> **Exercise**
Which lines of the records contain "match"? Collect every one of them.

--- Data ---

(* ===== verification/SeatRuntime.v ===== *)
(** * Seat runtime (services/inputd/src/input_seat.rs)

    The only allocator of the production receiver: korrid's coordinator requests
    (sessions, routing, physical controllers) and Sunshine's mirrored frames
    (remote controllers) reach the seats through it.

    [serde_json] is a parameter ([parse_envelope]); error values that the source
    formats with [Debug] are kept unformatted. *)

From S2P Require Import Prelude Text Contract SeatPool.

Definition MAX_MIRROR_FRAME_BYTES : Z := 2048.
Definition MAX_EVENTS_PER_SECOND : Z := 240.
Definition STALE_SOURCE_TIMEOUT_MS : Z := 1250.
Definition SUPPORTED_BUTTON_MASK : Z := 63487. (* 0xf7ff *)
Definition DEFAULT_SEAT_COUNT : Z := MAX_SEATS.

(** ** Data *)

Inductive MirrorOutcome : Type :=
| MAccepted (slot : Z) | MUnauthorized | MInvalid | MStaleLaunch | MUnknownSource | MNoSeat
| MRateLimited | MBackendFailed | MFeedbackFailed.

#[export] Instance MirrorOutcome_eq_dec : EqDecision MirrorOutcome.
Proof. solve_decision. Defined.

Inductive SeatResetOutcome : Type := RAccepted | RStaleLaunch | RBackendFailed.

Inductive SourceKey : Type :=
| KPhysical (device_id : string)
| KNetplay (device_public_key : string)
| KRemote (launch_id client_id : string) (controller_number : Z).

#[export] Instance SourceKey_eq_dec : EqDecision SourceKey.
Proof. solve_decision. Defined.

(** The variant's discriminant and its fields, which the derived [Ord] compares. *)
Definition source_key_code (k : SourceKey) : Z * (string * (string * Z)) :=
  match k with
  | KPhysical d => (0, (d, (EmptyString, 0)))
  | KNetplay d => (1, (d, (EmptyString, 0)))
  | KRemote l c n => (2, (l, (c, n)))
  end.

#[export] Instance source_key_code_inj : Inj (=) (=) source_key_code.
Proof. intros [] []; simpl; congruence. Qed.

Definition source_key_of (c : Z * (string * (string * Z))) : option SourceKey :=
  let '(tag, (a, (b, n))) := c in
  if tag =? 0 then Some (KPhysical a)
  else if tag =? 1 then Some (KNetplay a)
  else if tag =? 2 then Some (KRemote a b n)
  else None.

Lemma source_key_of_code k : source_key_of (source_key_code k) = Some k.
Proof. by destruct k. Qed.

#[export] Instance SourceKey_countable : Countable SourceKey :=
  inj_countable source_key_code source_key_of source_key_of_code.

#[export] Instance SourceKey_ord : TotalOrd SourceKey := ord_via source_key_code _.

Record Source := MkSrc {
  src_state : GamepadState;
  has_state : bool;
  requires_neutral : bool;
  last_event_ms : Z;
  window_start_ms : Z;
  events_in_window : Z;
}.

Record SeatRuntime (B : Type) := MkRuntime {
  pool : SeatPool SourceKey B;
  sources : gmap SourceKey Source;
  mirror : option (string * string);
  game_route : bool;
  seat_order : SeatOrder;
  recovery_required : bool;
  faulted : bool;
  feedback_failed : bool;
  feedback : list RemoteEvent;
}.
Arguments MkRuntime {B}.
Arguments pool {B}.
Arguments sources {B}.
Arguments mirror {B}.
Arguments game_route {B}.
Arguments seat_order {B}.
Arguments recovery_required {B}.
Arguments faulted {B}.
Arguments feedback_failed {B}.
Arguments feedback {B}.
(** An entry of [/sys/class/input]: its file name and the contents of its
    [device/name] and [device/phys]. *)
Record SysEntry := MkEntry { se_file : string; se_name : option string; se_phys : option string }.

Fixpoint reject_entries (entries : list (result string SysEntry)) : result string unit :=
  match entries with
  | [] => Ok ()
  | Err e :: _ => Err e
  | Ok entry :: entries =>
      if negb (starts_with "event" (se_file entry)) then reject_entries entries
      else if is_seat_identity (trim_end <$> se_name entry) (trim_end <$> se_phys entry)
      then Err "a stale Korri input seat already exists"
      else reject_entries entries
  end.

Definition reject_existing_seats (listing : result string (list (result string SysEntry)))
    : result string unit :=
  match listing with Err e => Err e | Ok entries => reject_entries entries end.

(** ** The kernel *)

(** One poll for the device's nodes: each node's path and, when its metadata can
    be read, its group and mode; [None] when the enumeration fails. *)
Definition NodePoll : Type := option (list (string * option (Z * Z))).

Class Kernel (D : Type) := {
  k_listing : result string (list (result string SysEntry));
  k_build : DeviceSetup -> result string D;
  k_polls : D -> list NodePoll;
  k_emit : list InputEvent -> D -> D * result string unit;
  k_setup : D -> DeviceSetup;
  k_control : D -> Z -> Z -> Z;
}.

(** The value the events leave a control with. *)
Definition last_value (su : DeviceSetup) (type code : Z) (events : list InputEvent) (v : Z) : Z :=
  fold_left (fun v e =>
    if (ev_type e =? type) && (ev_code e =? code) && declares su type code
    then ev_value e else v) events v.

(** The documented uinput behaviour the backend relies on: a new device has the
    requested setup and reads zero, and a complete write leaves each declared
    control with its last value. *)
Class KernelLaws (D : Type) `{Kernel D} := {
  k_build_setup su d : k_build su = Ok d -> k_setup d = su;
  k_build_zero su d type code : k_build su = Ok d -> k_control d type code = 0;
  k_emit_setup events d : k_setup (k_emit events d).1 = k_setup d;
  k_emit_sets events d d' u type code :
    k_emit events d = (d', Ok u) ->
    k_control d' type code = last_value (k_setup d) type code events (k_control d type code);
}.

---

> **Result for this exercise**
  match k with
  match entries with
  match listing with Err e => Err e | Ok entries => reject_entries entries end.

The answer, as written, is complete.